◆ **What to do**
Under this line are the records; write out word for word the part that begins at the line containing "assert (Hne : getPredictionDirection" and ends at the line containing "((f - c < 0)%Q -> predict_direction", and no more.
Top of Source data
Lemma getPredictionDirection_sign (f c t : Q) :
  (0 < c)%Q -> ~ (Qabs ((f - c) / c) < t)%Q ->
  ((0 < f - c)%Q -> getPredictionDirection #f #c (Some #t) = up) /\
  ((f - c < 0)%Q -> getPredictionDirection #f #c (Some #t) = down).
Proof.
  intros Hc Hn.
  assert (Hne : getPredictionDirection #f #c (Some #t) <> neutral)
    by (rewrite getPredictionDirection_neutral; assumption).
  unfold getPredictionDirection in *.
  destruct (lt (abs _) _); [congruence|].
  rewrite sub_Fin, div_Fin by lra. unfold gt.
  destruct (Qdiv_pos_sign (f + - c) c Hc) as [Hp Hm].
  split; intros H.
  - assert (E : lt #0 #((f + - c) / c) = true) by (apply lt_Fin, Hp; lra). now rewrite E.
  - assert (E : lt #0 #((f + - c) / c) = false).
    { apply lt_Fin_false. apply Qlt_le_weak, Hm. lra. }
    now rewrite E.
Qed.

(** C3.  For a positive current price, the direction computed by [predict]
    is [neutral] exactly when the absolute relative change is below the
    neutral threshold, and otherwise [up] for a positive change and [down]
    for a negative one; [getPredictionDirection] classifies the same way and
    its threshold defaults to 0.005, which is also the threshold of
    [predict] when no configuration is loaded.  With current price 100 and threshold
    0.005, the predictions 100.3, 101 and 99 are classified [neutral], [up]
    and [down]. *)
Theorem direction_classification (f c t : Q) :
  (0 < c)%Q ->
  (predict_direction #f #c #t = neutral <-> (Qabs ((f - c) / c) < t)%Q) /\
  (~ (Qabs ((f - c) / c) < t)%Q ->
     ((0 < f - c)%Q -> predict_direction #f #c #t = up) /\
     ((f - c < 0)%Q -> predict_direction #f #c #t = down)) /\
  (getPredictionDirection #f #c (Some #t) = neutral <->
     (Qabs ((f - c) / c) < t)%Q) /\
  (~ (Qabs ((f - c) / c) < t)%Q ->
     ((0 < f - c)%Q -> getPredictionDirection #f #c (Some #t) = up) /\
     ((f - c < 0)%Q -> getPredictionDirection #f #c (Some #t) = down)) /\
  getPredictionDirection #f #c None = getPredictionDirection #f #c (Some #0.005) /\
  (forall lstmWeight, neutral_threshold (effective_config None lstmWeight) = #0.005) /\
  predict_direction #100.3 #100 #0.005 = neutral /\
  predict_direction #101 #100 #0.005 = up /\
  predict_direction #99 #100 #0.005 = down /\
  getPredictionDirection #100.3 #100 None = neutral /\
  getPredictionDirection #101 #100 None = up /\
  getPredictionDirection #99 #100 None = down.
Proof.
  intros Hc. split; [apply predict_direction_neutral; assumption|].
  split; [apply predict_direction_sign; assumption|].
  split; [apply getPredictionDirection_neutral; assumption|].
  split; [apply getPredictionDirection_sign; assumption|].
  repeat split; reflexivity.
Qed.

Lemma direction_classification_witness :
  (0 < 100)%Q /\
  predict_direction #101 #100 #0.005 = up /\
  getPredictionDirection #99 #100 (Some #0.005) = down.
Proof.
  assert (Hc : (0 < 100)%Q) by reflexivity.
  assert (Hn : ~ (Qabs ((101 - 100) / 100) < 0.005)%Q) by (vm_compute; discriminate).
  assert (Hn' : ~ (Qabs ((99 - 100) / 100) < 0.005)%Q) by (vm_compute; discriminate).
  destruct (direction_classification 101 100 0.005 Hc) as (_ & Hup & _).
  destruct (direction_classification 99 100 0.005 Hc) as (_ & _ & _ & Hdown & _).
  split; [exact Hc|]. split.
  - apply (Hup Hn). reflexivity.
  - apply (Hdown Hn'). reflexivity.
Defined.

Import Claimed.

Lemma or_else_Fin x d : ~ (x == 0)%Q -> or_else (Some #x) d = #x.
Proof.
  intros H. cbn. destruct (Qeq_bool x 0) eqn:E; [|reflexivity].
  apply Qeq_bool_iff in E. contradiction.
Qed.

Lemma or_else_zero_Fin x : exists y, or_else (Some #x) #0 = #y /\ (y == x)%Q.
Proof.
  cbn. destruct (Qeq_bool x 0) eqn:E; cbn.
  - apply Qeq_bool_iff in E. exists 0%Q. split; [reflexivity | now symmetry].
  - exists x. split; reflexivity.
Qed.

Ltac case_lt :=
  match goal with
  | |- context [lt #?a #?b] =>
      let E := fresh "E" in
      destruct (lt #a #b) eqn:E;
      [apply lt_Fin in E | apply lt_Fin_false in E]
  end.

(** The estimate is the specified one at the RSI that the code reads,
    [features[5] || 50]. *)
Lemma predictXGBoostFallback_read (features : list num) (m5 m10 r s p : Q) :
  at_index features (Z.of_nat (length features) - 5) = Some #m5 ->
  at_index features (Z.of_nat (length features) - 4) = Some #m10 ->
  or_else (at_index features 5) #50 = #r ->
  eqn (predictXGBoostFallback features #s #p)
      #(claimed_tabular_estimate m5 m10 r s p).
Proof.
  intros H5 H10 Hr. unfold predictXGBoostFallback.
  rewrite H5, H10, Hr.
  destruct (or_else_zero_Fin m5) as (a & -> & Ha).
  destruct (or_else_zero_Fin m10) as (b & -> & Hb).
  unfold gt, claimed_tabular_estimate, claimed_adjustment.
  repeat case_lt; cbn [andb neg mul add sub eqn];
    repeat destruct (Qlt_le_dec _ _); try lra.
Qed.

(** For a nonzero RSI feature the estimate is the specified one. *)
Lemma predictXGBoostFallback_claimed (features : list num) (m5 m10 r s p : Q) :
  at_index features (Z.of_nat (length features) - 5) = Some #m5 ->
  at_index features (Z.of_nat (length features) - 4) = Some #m10 ->
  at_index features 5 = Some #r ->
  ~ (r == 0)%Q ->
  eqn (predictXGBoostFallback features #s #p)
      #(claimed_tabular_estimate m5 m10 r s p).
Proof.
  intros H5 H10 Hr Hr0. apply predictXGBoostFallback_read; try assumption.
  rewrite Hr. apply or_else_Fin. assumption.
Qed.

Lemma claimed_rsi_0_vs_50 (m5 m10 s p : Q) :
  (claimed_tabular_estimate m5 m10 0 s p
   == claimed_tabular_estimate m5 m10 50 s p + 0.0003 * p)%Q.
Proof.
  unfold claimed_tabular_estimate, claimed_adjustment.
  destruct (Qlt_le_dec 70 0) as [H|_]; [lra|].
  destruct (Qlt_le_dec 0 30) as [_|H]; [|lra].
  destruct (Qlt_le_dec 70 50) as [H|_]; [lra|].
  destruct (Qlt_le_dec 50 30) as [H|_]; [lra|].
  repeat destruct (Qlt_le_dec _ _); lra.
Qed.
Bottom of Source data
◆ **Task response**
  assert (Hne : getPredictionDirection #f #c (Some #t) <> neutral)
    by (rewrite getPredictionDirection_neutral; assumption).
  unfold getPredictionDirection in *.
  destruct (lt (abs _) _); [congruence|].
  rewrite sub_Fin, div_Fin by lra. unfold gt.
  destruct (Qdiv_pos_sign (f + - c) c Hc) as [Hp Hm].
  split; intros H.
  - assert (E : lt #0 #((f + - c) / c) = true) by (apply lt_Fin, Hp; lra). now rewrite E.
  - assert (E : lt #0 #((f + - c) / c) = false).
    { apply lt_Fin_false. apply Qlt_le_weak, Hm. lra. }
    now rewrite E.
Qed.

(** C3.  For a positive current price, the direction computed by [predict]
    is [neutral] exactly when the absolute relative change is below the
    neutral threshold, and otherwise [up] for a positive change and [down]
    for a negative one; [getPredictionDirection] classifies the same way and
    its threshold defaults to 0.005, which is also the threshold of
    [predict] when no configuration is loaded.  With current price 100 and threshold
    0.005, the predictions 100.3, 101 and 99 are classified [neutral], [up]
    and [down]. *)
Theorem direction_classification (f c t : Q) :
  (0 < c)%Q ->
  (predict_direction #f #c #t = neutral <-> (Qabs ((f - c) / c) < t)%Q) /\
  (~ (Qabs ((f - c) / c) < t)%Q ->
     ((0 < f - c)%Q -> predict_direction #f #c #t = up) /\
     ((f - c < 0)%Q -> predict_direction #f #c #t = down)) /\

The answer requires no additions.